#### What to work on
Exactly the lines from the one with "destruct (Z.eqb_spec (sp_device_id" to the end of the entries should appear in your answer, retyped word for word.

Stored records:
(** At level 3 the report that blocks VPN creation alone is flagged for the
    two restrictions it lacks; with all three set to false nothing is
    logged; at level 0 the same report is not flagged. *)
Example level_three_report_is_flagged :
  mdm_device_events
    (db (after (processRestrictions 7 (Some vpn_only_report) 50) supervised_server))
  = [ {| ev_device_id := RecordId 7; ev_event_type := "restriction_violations";
         ev_event_data :=
           EvRestrictionViolations
             [ "App installation not blocked"; "Factory reset not blocked" ] |} ]
  /\ mdm_device_events
       (db (after (processRestrictions 7
                     (Some [ ("allowVPNCreation", JBool false);
                             ("allowAppInstallation", JBool false);
                             ("allowEraseContentAndSettings", JBool false) ]) 50)
              supervised_server))
     = []
  /\ mdm_device_events
       (db (after (processRestrictions 8 (Some vpn_only_report) 50)
              supervised_server))
     = [].
Proof. vm_compute. repeat split; reflexivity. Qed.

(** ** The list of installed profiles *)

Lemma find_none_iff {A} (p : A -> bool) l :
  List.find p l = None <-> forall x, In x l -> p x = false.
Proof.
  split.
  - intros H x Hx. exact (List.find_none p l H x Hx).
  - induction l as [|x l IH]; intros H; [reflexivity|].
    simpl. rewrite (H x) by (left; reflexivity).
    apply IH. intros y Hy. apply H. right. exact Hy.
Qed.

(** X24. The profile list marks the device as enrolled on the identifier
    alone.  When no reported profile has an identifier that starts with
    [com.altriirecovery.supervision], [processProfileList] leaves the world
    as it was and asks the store nothing.  When one has, and the store
    answers, every device record with the given id is flagged MDM-enrolled,
    whether or not the store holds a profile with that identifier for the
    device. *)
Theorem profile_list_marks_the_device_enrolled :
  forall deviceId profiles now w,
    ((forall p, In p profiles ->
                String.prefix "com.altriirecovery.supervision"
                  (ip_PayloadIdentifier p) = false) ->
     processProfileList deviceId (Some profiles) now w = (Ok tt, w))
    /\ (forall p,
          In p profiles ->
          String.prefix "com.altriirecovery.supervision"
            (ip_PayloadIdentifier p) = true ->
          faults w = [] ->
          let w' := after (processProfileList deviceId (Some profiles) now) w in
          (forall r,
             In r (device_profiles (db w')) ->
             dp_id r = deviceId -> dp_mdm_enrolled r = true)
          /\ (forall r,
                In r (supervision_profiles (db w)) ->
                sp_device_id r <> deviceId ->
                In r (supervision_profiles (db w')))
          /\ same_memory w w').
Proof.
  intros deviceId profiles now w. split.
  - intros Hnone. unfold processProfileList, try_catch, bind, require, ret.
    rewrite (proj2 (find_none_iff _ profiles) Hnone). reflexivity.
  - intros p Hin Hprefix Hf w'.
    destruct (List.find
                (fun p => String.prefix "com.altriirecovery.supervision"
                            (ip_PayloadIdentifier p)) profiles)
      as [found|] eqn:Hfind.
    + assert (Hw' : w' = with_db
                           (update_device_enrolled deviceId
                              (update_profile_installed deviceId
                                 (ip_PayloadIdentifier found) now (db w))) w).
      { unfold w', after, processProfileList, try_catch, bind, require, ret.
        rewrite Hfind. unfold db_exec, query_fails. rewrite Hf. simpl.
        rewrite Hf. simpl. destruct w; simpl in *; subst. reflexivity. }
      rewrite Hw'. simpl. split; [|split].
      * intros r Hr Hid. exact (device_enrolled_rows deviceId _ r Hr Hid).
      * intros r Hr Hother. unfold update_where. apply in_map_iff.
        exists r. split; [|exact Hr].
        destruct (Z.eqb_spec (sp_device_id r) deviceId) as [Heq|_];
          [contradiction | reflexivity].
      * apply same_memory_with_db.
    + exfalso. pose proof (proj1 (find_none_iff _ profiles) Hfind p Hin) as Hp.
      simpl in Hp. congruence.
Qed.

#### Response to the task
        destruct (Z.eqb_spec (sp_device_id r) deviceId) as [Heq|_];
          [contradiction | reflexivity].
      * apply same_memory_with_db.
    + exfalso. pose proof (proj1 (find_none_iff _ profiles) Hfind p Hin) as Hp.
      simpl in Hp. congruence.
Qed.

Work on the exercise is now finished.